I'm pleased to outline our agreement as you assume your new responsibilities
with the Company effective April 2, 1996.  While your duties will involve the
broad spectrum of Jenny Craig Inc.'s business, the following is an outline of
the responsibilities you will assume in your new role.

1.    Your position is Senior Vice President, Operations reporting directly to
      me.  Your base of operation will be located at the Company headquarters
      in Del Mar, California.

2.    The duties of this position involve the oversight and overall profit and
      loss responsibility for the operation and growth of the Company's
      centres.  These responsibilities include personnel staffing, planning and
      developing programs that will enhance the Company's financial
      performance.

3.    Your annual compensation will be $200,000 per year payable on a
      bi-monthly basis.  You will qualify to participate in the recently
      created "Executive Incentive Plan" for fiscal 1997.  A copy of the 1996
      program is included for your information.
   2
Ms. Janet Rheault
April 11, 1996
Page 2


4.    You will receive an option to purchase 100,000 shares of common stock of
      the Company in concert with the Company's Stock Option Plan.  The option
      price will be the average of the high and low price for a share of JCI
      common stock on the New York Stock Exchange on the April 2, 1996.  The
      vesting period for the options will be over a four-year period in four
      annual equal installments of 25%, the first of which will vest on April
      2, 1997.

5.    In your new position you will be afforded the same fringe benefit
      opportunities as other senior executives in the Company.

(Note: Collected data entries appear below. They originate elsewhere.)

Theorem drain_waits_for_ever_witness :
  ∃ s lg, run (conc_step ConcExample.encode) stuck_events conc_init = Some (s, lg) ∧ drain_stuck "t" 0 s ∧
    ∀ evs s' lg', run (conc_step ConcExample.encode) evs (s, lg) = Some (s', lg') → unlocked s' = None.
Proof.
  destruct (run (conc_step ConcExample.encode) stuck_events conc_init) as [[s lg]|] eqn:Hr; [|by vm_compute in Hr].
  assert (Some (cn_drain s, map_to_list (cn_enqs s), rt_mainChans (cn_router s) !! "t"%string,
    rt_chans (cn_router s) !! 0%nat) =
    Some (Some (DrainRecv "t"), [], Some 0%nat, Some (Chan perTopicBufferSize []))) as He.
  { transitivity ((λ sl : conc * conc_log, (cn_drain sl.1, map_to_list (cn_enqs sl.1),
      rt_mainChans (cn_router sl.1) !! "t"%string, rt_chans (cn_router sl.1) !! 0%nat)) <$>
      run (conc_step ConcExample.encode) stuck_events conc_init); [by rewrite Hr|]. vm_compute. reflexivity. }
  injection He as Hd Hq Hm Hc. apply map_to_list_empty_iff in Hq.
  assert (drain_stuck "t" 0 s) as Hs 
    by (split; [exact Hd|exact Hq|exact Hm|exists (Chan perTopicBufferSize []); split; [exact Hc|reflexivity]]).
  exists s, lg. split_and!; [reflexivity|exact Hs|]. intros evs s' lg' Hrun.
  exact (proj1 (drain_waits_for_ever _ _ _ _ _ _ _ _ Hs Hrun)).
Defined.

(** The call that looked the queue up before it was retired is told that none of
    its jobs was rejected, and the job is in the queue nobody reads. *)
Theorem retired_queue_swallows_witness :
  ∃ s lg s2 lg2, run (conc_step ConcExample.encode) retire_events conc_init = Some (s, lg) ∧ retired 0 s ∧
    run (conc_step ConcExample.encode) [CEnqueueSend 0%nat 0; CEnqueueEnd 0%nat 0] (s, lg) = Some (s2, lg2) ∧
    cl_results lg2 = cl_results lg ++ [("t"%string, 0)] ∧
    buf_of 0 (cn_router s2) = buf_of 0 (cn_router s) ++ [mkQueued (ConcExample.job "a" [10]) 0].
Proof.
  destruct (run (conc_step ConcExample.encode) retire_events conc_init) as [[s lg]|] eqn:Hr; [|by vm_compute in Hr].
  assert (Some (map_to_list (rt_mainChans (cn_router s)), rt_chans (cn_router s) !! 0%nat,
    rt_loops (cn_router s) !! 1%nat, cn_pcs s !! 1%nat, cn_enqs s !! 0%nat) =
    Some ([], Some (make_chan perTopicBufferSize), Some (mkDispatcher "t" None true), None,
      Some (mkEnqueuer "t" 0 [ConcExample.job "a" [10]] 0 false))) as He.
  { transitivity ((λ sl : conc * conc_log, (map_to_list (rt_mainChans (cn_router sl.1)),
      rt_chans (cn_router sl.1) !! 0%nat, rt_loops (cn_router sl.1) !! 1%nat, cn_pcs sl.1 !! 1%nat,
      cn_enqs sl.1 !! 0%nat)) <$>
      run (conc_step ConcExample.encode) retire_events conc_init); [by rewrite Hr|]. vm_compute. reflexivity. }
  injection He as Hm Hc Hl Hp Hq. apply map_to_list_empty_iff in Hm.
  assert (retired 0 s) as Hret.
  { split.
    - intros t. rewrite Hm, lookup_empty. discriminate.
    - eexists. exact Hc.
    - eexists. split; [exact Hl|reflexivity].
    - intros pc Hpc. unfold dispatcher_of in Hpc. rewrite Hp in Hpc. discriminate. }
  destruct (retired_queue_swallows _ _ _ _ _ [] _ _ Hr Hret eq_refl) as (_ & _ & Hcall).
  destruct (Hcall _ _ _ 0 _ Hq Hc) as (s2 & lg2 & Hr2 & Hres & Hb); [vm_compute; discriminate|].
  exists s, lg, s2, lg2. split_and!; [reflexivity|exact Hret|exact Hr2|exact Hres|exact Hb].
Defined.
Definition set_heartbeats (m : gmap string NodeHeartbeatInfo) (s : Leadership) : Leadership :=
  let t := cueTopology s in
  mkLeadership (currentLeader s) (leaderAvailable s)
    (mkCueTopology (ct_Leader t) (ct_Term t) (ct_Voters t) (ct_Learners t)
       (ct_LastUpdate t) m)
    (ld_discoveryKind s).

(** ** evaluateLeadership *)

Definition stale_after : Z := 5 * 1000000000.

Definition stale (now : Z) (info : NodeHeartbeatInfo) : bool :=
  stale_after <? now - nh_LastSeen info.

Definition agrees (now : Z) (claimedLeader : string) (term : Z) (info : NodeHeartbeatInfo) : bool :=
  negb (stale now info) && bool_decide (nh_ClaimedLeader info = claimedLeader)
  && (nh_Term info =? term).

Definition activeNodes (now : Z) (m : gmap string NodeHeartbeatInfo) : Z :=
  Z.of_nat (size (filter (λ kv, stale now kv.2 = false) m)).

Definition agreementCount (now : Z) (claimedLeader : string) (term : Z)
    (m : gmap string NodeHeartbeatInfo) : Z :=
  Z.of_nat (size (filter (λ kv, agrees now claimedLeader term kv.2 = true) m)).

(** len(Voters)/2 + 1, and the fallback on the active nodes. *)
Definition quorum_of (voters : list string) (active : Z) : Z :=
  let quorum := Z.of_nat (length voters) `div` 2 + 1 in
  if quorum =? 0 then active `div` 2 + 1 else quorum.

(** The comparison made before the voters are replaced. *)
Definition voters_changed (old new : list string) : bool :=
  if negb (length old =? length new)%nat then true
  else existsb (λ v, negb (bool_decide (v ∈ old))) new.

6.    The Company shall have the right to terminate your employment at any
      time, with or without cause, by written notice to you.  If your
      employment is terminated by the Company without cause, or by you within
      ninety days following a change of control of the Company, you will
      receive a severance payment equal to your then current annual salary
      payable in 12 equal monthly installments.  If your employment is
      terminated, all compensation, benefits, and rights you may have under
      this agreement will terminate on the date of termination of employment,
      except your right to receive the severance payment described above and
      your rights under the Company's Stock Option Plan.  For purposes of this
      agreement, "cause" shall mean your death, disability (the inability to
      perform services for a period of 120 days in any consecutive 12-month
      period), a breach of this agreement or your duty of loyalty to the
      Company, willful misconduct or negligence in the performance of the
      duties contemplated hereby, your conviction of a felony, or conduct by
      you which brings you or the Company into public disrepute, or which could
      have a substantial adverse effect on the Company or its business.

7.    You agree that at all times, both during and after your employment by the
      Company, you will not use or disclose to any third party any information,
      knowledge or data not generally known to the public which you may have
      learned during your employment by the Company which relates to the
      operations, business or affairs of the Company.  You agree to comply with
      all procedures which the Company may adopt from time to time to preserve
      the confidentiality of any information and immediately following
      termination of your employment to return to the Company all materials
      created by you or others which relate to the operations, business or
      affairs of the Company.  You agree that for a period of two (2) years
      following termination of your employment, you will not, directly or
      indirectly (a) employ or engage as an independent contractor or seek to
      employ, engage or retain any person who, during any portion of the two
      (2) years prior to the date of termination of your employment
   3
Ms. Janet Rheault
April 11, 1996
Page 3


      was, directly or indirectly, employed as an employee, engaged as an
      independent contractor or otherwise retained by the Company; or (b)
      induce any person or entity to leave his/her employment with the Company,
      terminate an independent contractor relationship with the Company or
      terminate or reduce any contractual relationship with the Company.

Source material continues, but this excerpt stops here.